# [Task requirements]
Search the records below for "Completeness"; copy each line that has it.

# [Records for this exercise]
----------

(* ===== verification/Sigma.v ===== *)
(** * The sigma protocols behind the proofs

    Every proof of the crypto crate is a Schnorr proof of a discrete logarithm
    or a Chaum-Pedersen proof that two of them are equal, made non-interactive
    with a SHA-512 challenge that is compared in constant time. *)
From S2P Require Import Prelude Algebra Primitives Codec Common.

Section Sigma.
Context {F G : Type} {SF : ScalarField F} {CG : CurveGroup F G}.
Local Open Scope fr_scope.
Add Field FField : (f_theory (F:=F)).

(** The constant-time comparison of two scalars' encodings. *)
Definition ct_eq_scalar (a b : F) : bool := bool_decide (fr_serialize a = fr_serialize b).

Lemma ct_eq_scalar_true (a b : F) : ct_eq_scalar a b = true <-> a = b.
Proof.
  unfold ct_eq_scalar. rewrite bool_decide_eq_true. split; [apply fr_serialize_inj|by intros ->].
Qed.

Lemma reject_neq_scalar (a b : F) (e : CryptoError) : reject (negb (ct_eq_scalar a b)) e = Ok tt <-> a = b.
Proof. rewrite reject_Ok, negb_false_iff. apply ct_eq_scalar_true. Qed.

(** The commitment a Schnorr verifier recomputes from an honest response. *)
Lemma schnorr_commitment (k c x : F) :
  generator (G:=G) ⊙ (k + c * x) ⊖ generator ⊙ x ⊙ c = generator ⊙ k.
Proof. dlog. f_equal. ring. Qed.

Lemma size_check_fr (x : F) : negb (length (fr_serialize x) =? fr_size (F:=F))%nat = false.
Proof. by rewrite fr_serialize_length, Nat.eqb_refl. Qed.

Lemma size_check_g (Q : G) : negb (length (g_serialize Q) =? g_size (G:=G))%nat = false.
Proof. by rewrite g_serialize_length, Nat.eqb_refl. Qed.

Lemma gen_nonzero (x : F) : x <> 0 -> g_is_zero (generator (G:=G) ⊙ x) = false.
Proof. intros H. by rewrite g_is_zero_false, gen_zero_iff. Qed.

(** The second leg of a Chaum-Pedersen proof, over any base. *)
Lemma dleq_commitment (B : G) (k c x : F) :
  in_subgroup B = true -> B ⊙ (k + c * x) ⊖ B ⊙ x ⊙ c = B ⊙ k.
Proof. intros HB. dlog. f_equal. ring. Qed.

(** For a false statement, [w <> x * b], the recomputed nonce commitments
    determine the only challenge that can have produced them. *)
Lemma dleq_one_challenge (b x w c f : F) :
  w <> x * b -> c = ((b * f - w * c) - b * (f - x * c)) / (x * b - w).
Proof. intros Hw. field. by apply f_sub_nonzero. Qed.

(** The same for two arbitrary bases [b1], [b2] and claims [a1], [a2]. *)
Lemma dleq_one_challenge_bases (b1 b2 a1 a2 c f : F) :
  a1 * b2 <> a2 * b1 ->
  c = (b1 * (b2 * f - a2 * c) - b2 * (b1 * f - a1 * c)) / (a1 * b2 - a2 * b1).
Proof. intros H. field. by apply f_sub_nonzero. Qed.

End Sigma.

----------

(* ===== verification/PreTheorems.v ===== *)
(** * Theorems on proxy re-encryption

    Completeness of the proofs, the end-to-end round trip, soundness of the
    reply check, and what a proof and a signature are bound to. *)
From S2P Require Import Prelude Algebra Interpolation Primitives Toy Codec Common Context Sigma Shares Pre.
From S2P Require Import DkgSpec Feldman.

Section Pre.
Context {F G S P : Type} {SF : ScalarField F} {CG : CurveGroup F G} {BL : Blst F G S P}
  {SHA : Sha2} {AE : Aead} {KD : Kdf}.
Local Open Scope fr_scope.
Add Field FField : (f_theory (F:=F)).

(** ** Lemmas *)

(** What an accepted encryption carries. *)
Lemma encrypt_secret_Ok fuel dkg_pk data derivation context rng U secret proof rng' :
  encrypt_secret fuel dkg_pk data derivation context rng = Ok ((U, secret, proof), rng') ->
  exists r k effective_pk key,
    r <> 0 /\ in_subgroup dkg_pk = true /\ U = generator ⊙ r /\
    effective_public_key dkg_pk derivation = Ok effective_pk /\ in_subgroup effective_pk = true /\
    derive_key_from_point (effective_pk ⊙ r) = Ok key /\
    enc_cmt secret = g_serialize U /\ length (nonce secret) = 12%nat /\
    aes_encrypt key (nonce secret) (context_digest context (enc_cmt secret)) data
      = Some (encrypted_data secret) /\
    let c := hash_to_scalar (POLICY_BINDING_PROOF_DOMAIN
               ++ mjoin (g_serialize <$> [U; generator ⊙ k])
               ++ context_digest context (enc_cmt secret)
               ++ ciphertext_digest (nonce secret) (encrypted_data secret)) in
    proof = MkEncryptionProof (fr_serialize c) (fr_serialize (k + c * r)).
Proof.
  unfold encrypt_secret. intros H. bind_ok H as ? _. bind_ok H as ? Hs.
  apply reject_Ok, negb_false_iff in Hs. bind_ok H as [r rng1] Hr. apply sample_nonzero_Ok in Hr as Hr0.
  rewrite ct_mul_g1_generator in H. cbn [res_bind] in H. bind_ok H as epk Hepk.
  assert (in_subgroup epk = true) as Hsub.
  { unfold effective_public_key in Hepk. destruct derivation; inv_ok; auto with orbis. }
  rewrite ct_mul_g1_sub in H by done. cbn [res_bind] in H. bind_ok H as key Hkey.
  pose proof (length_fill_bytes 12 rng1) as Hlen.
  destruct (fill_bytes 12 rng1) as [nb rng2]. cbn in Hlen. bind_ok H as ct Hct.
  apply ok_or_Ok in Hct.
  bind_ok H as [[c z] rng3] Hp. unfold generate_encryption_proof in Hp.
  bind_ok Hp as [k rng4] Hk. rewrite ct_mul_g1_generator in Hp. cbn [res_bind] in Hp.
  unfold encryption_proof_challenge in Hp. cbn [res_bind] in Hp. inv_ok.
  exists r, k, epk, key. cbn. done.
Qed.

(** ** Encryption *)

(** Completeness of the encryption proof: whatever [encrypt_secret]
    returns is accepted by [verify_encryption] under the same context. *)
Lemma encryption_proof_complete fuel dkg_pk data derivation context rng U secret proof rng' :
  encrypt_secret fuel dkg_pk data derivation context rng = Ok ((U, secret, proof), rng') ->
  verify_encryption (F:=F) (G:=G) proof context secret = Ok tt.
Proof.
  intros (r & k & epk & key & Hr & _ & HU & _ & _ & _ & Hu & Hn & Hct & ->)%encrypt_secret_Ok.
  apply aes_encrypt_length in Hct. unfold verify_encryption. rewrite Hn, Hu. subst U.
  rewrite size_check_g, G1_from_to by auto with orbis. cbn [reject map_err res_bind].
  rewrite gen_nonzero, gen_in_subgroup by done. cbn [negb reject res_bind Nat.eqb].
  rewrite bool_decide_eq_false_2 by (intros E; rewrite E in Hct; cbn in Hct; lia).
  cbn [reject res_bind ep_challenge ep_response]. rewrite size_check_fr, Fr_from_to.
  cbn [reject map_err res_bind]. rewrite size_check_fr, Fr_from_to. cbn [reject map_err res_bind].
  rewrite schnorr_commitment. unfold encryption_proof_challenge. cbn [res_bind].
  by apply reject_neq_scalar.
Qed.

----------

# [Output]
    Completeness of the proofs, the end-to-end round trip, soundness of the
(** Completeness of the encryption proof: whatever [encrypt_secret]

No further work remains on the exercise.